Records from a collection:
_ _ _ _ _
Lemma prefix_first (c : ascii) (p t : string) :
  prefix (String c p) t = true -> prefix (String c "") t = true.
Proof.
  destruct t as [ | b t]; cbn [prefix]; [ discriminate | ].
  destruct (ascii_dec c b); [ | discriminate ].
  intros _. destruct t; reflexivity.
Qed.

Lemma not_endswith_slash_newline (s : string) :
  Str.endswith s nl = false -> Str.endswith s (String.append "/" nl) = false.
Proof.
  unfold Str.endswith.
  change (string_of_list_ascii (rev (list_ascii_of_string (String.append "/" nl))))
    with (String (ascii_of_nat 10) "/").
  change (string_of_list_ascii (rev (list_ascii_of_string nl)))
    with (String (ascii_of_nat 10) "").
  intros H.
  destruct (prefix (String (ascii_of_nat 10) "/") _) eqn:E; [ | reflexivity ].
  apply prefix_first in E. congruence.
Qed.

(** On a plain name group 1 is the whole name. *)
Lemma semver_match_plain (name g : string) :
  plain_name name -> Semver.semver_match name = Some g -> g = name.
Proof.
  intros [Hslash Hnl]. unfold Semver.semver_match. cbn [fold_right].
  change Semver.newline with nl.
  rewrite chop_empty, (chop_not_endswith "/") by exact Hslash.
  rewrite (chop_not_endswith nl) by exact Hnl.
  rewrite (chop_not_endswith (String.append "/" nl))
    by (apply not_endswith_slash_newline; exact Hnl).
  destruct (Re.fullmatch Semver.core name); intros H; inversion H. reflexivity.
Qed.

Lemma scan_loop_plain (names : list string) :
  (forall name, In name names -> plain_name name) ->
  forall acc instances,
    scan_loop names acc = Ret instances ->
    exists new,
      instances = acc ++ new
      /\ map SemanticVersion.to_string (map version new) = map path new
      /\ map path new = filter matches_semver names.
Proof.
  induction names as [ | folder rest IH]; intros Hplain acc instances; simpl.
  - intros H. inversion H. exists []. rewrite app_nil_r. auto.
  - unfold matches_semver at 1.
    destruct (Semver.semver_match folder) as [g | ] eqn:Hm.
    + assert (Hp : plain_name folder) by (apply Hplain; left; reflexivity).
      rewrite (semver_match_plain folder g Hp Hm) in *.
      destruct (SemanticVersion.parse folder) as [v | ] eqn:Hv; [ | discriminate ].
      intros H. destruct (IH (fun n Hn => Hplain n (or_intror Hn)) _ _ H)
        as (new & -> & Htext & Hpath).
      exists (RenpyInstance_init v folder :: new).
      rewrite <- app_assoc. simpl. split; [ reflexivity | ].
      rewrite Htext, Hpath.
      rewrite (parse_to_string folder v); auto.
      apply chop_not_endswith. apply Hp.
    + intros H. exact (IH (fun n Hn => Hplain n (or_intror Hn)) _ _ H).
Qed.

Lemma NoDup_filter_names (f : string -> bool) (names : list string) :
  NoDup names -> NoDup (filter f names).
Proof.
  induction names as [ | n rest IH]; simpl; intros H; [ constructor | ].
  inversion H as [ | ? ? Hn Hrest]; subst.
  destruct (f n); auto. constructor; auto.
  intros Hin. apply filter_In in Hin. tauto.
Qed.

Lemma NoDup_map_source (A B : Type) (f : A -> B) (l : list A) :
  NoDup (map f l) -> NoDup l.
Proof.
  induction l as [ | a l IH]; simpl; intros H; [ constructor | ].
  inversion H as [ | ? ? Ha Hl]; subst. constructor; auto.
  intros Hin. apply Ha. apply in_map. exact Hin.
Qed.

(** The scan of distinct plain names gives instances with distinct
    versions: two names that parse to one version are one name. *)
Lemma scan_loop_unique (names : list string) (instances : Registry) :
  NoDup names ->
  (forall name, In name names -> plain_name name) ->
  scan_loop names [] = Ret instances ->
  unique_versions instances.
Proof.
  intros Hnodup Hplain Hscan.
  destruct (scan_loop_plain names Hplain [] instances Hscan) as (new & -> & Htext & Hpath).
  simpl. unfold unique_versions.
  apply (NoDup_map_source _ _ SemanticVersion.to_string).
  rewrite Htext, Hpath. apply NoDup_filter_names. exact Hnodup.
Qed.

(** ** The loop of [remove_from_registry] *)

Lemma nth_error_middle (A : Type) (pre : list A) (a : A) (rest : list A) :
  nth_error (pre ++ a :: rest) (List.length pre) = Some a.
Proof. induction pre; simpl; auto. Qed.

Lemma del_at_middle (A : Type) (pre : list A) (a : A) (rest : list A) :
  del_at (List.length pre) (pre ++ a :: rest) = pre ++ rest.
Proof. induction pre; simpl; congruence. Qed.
_ _ _ _ _
Your objective: Beginning with the very first line of the records above, please retype each line through the one that has "(rev (list_ascii_of_string (String.append", and add nothing.

Answer space:
Lemma prefix_first (c : ascii) (p t : string) :
  prefix (String c p) t = true -> prefix (String c "") t = true.
Proof.
  destruct t as [ | b t]; cbn [prefix]; [ discriminate | ].
  destruct (ascii_dec c b); [ | discriminate ].
  intros _. destruct t; reflexivity.
Qed.

Lemma not_endswith_slash_newline (s : string) :
  Str.endswith s nl = false -> Str.endswith s (String.append "/" nl) = false.
Proof.
  unfold Str.endswith.
  change (string_of_list_ascii (rev (list_ascii_of_string (String.append "/" nl))))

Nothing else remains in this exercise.